Well, that won’t be a factor next year: Following an “emergency meeting” by the NYFCC, White has been expelled from the organization of which he’s served as a three-time chairman and at least four-time heckler. (The New York Post’s Lou Lumenick, whose report on the details of Circle’s voting tallies also landed him in hot water, was expelled for a year.) Entertainment Weekly reviewer and NYFCC member Owen Glieberman offers an insider’s perspective on why he ultimately voted to kick White out, even as he offers a rather glowing defense of White as a writer.
“He’s an embattled critic, but one who is often at war with the lockstep tendencies in our culture, and that’s a noble crusade,” Glieberman says in a piece that calls White “an heir to Lester Bangs.” Still, Glieberman ultimately concludes that White’s pattern of public behavior “suggests that he’s a critic who’s now getting high on hate, and bringing that impulse out into the open,” rather than simply to the pages of Rotten Tomatoes.
White has yet to respond to the NYFCC’s decision, though in his original statement to THR, he shrugged away their complaints and flatly denied he’d ever said any of the quotes attributed to him. “Did I make sotto voce comments to entertain my five guests? Sure, but nothing intended for others to hear and none correctly ‘reported,’” wrote the man whose rudeness was unfairly “reported” as being at a slightly louder volume, and with different wording. “I don't even know what it means to call Steve McQueen a ‘garbage man’ or ‘doorman’ even though the racist implications are obvious.”

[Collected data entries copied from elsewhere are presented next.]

(** Whenever the stratified split returns, its two index arrays together
    rearrange all positions. *)
Lemma stratified_split_partition (y : list bool) (n_train n_test : nat)
  (s : np.rng G) (train test : list nat) :
  (n_train + n_test = length y)%nat -> (1 <= n_train)%nat -> (1 <= n_test)%nat ->
  sk.stratified_split G y n_train n_test s = Ok (train, test) ->
  Permutation (seq 0 (length y)) (train ++ test).
Proof.
  intros Hsum Htr Hte. unfold sk.stratified_split.
  pose proof (class_positions_split y) as Hall.
  rewrite classes_cases.
  destruct (existsb (Bool.eqb false) y) eqn:Ef;
    destruct (existsb (Bool.eqb true) y) eqn:Et; cbn [app map length Nat.eqb].
  - (* both classes *)
    set (ci0 := sk.class_positions y false) in *.
    set (ci1 := sk.class_positions y true) in *.
    assert (length ci0 + length ci1 = length y)%nat as Hlen.
    { apply Permutation_length in Hall.
      rewrite List.length_seq, length_app in Hall. lia. }
    destruct (existsb (fun c : Z => c <? 2) _); [intros H; discriminate H|].
    destruct (Nat.ltb n_train 2); [intros H; discriminate H|].
    destruct (Nat.ltb n_test 2); [intros H; discriminate H|].
    destruct (approximate_mode_two G (Z.of_nat (length ci0))
                (Z.of_nat (length ci1)) (Z.of_nat n_train) s)
      as (r0 & r1 & E & Hr0 & Hr1 & Hr); [lia..|].
    destruct (sk.approximate_mode G _ (Z.of_nat n_train) s) as [n_i s1].
    cbn [fst] in E. subst n_i. cbn [combine map fst snd].
    destruct (approximate_mode_two G (Z.of_nat (length ci0) - r0)
                (Z.of_nat (length ci1) - r1) (Z.of_nat n_test) s1)
      as (t0 & t1 & E & Ht0 & Ht1 & Ht); [lia..|].
    destruct (sk.approximate_mode G _ (Z.of_nat n_test) s1) as [t_i s2].
    cbn [fst] in E. subst t_i.
    destruct (per_class_two G ci0 ci1 r0 r1 t0 t1 s2)
      as (tr & te & s3 & -> & HP); [lia..|].
    destruct (final_shuffles G tr te (ci0 ++ ci1) s3 HP)
      as (tr' & te' & -> & HP' & _).
    intros H. injection H as <- <-. rewrite Hall. exact HP'.
  - (* only False *)
    rewrite (class_positions_absent y true Et), app_nil_r in Hall.
    set (ci := sk.class_positions y false) in *.
    assert (length ci = length y) as Hlen.
    { apply Permutation_length in Hall. rewrite List.length_seq in Hall. lia. }
    destruct (existsb (fun c : Z => c <? 2) _); [intros H; discriminate H|].
    destruct (Nat.ltb n_train 1); [intros H; discriminate H|].
    destruct (Nat.ltb n_test 1); [intros H; discriminate H|].
    pose proof (approximate_mode_one G (Z.of_nat (length ci)) (Z.of_nat n_train) s)
      as E.
    destruct (sk.approximate_mode G _ (Z.of_nat n_train) s) as [n_i s1].
    cbn [fst] in E. rewrite E by lia. cbn [combine map fst snd].
    pose proof (approximate_mode_one G (Z.of_nat (length ci) - Z.of_nat n_train)
                  (Z.of_nat n_test) s1) as E'.
    destruct (sk.approximate_mode G _ (Z.of_nat n_test) s1) as [t_i s2].
    cbn [fst] in E'. rewrite E' by lia.
    destruct (per_class_one G ci (Z.of_nat n_train) (Z.of_nat n_test) s2)
      as (tr & te & s3 & -> & HP); [lia..|].
    destruct (final_shuffles G tr te ci s3 HP) as (tr' & te' & -> & HP' & _).
    intros H. injection H as <- <-. rewrite Hall. exact HP'.
  - (* only True *)
    rewrite (class_positions_absent y false Ef) in Hall. cbn [app] in Hall.
    set (ci := sk.class_positions y true) in *.
    assert (length ci = length y) as Hlen.
    { apply Permutation_length in Hall. rewrite List.length_seq in Hall. lia. }
    destruct (existsb (fun c : Z => c <? 2) _); [intros H; discriminate H|].
    destruct (Nat.ltb n_train 1); [intros H; discriminate H|].
    destruct (Nat.ltb n_test 1); [intros H; discriminate H|].
    pose proof (approximate_mode_one G (Z.of_nat (length ci)) (Z.of_nat n_train) s)
      as E.
    destruct (sk.approximate_mode G _ (Z.of_nat n_train) s) as [n_i s1].
    cbn [fst] in E. rewrite E by lia. cbn [combine map fst snd].
    pose proof (approximate_mode_one G (Z.of_nat (length ci) - Z.of_nat n_train)
                  (Z.of_nat n_test) s1) as E'.
    destruct (sk.approximate_mode G _ (Z.of_nat n_test) s1) as [t_i s2].
    cbn [fst] in E'. rewrite E' by lia.
    destruct (per_class_one G ci (Z.of_nat n_train) (Z.of_nat n_test) s2)
      as (tr & te & s3 & -> & HP); [lia..|].
    destruct (final_shuffles G tr te ci s3 HP) as (tr' & te' & -> & HP' & _).
    intros H. injection H as <- <-. rewrite Hall. exact HP'.
  - intros H. discriminate H.
Qed.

Nevertheless, Glieberman backs up his fellow critics’ earlier assertions that, whatever was said, it was enough to cause everyone at his table to turn toward White, looking for the source of the “loud, jeering, disruptive comments” they definitely heard. For White to characterize his outburst as “sotto voce,” Glieberman concludes, he is either “lying or lying to himself, or perhaps both.” Again, it wouldn’t be the first time that White offered a wildly different, possibly self-aggrandizing opinion from his colleagues—but in the case of the NYFCC Awards night, at least, it will be the last. We’ll just have to find some other new way to commemorate a new year in movies.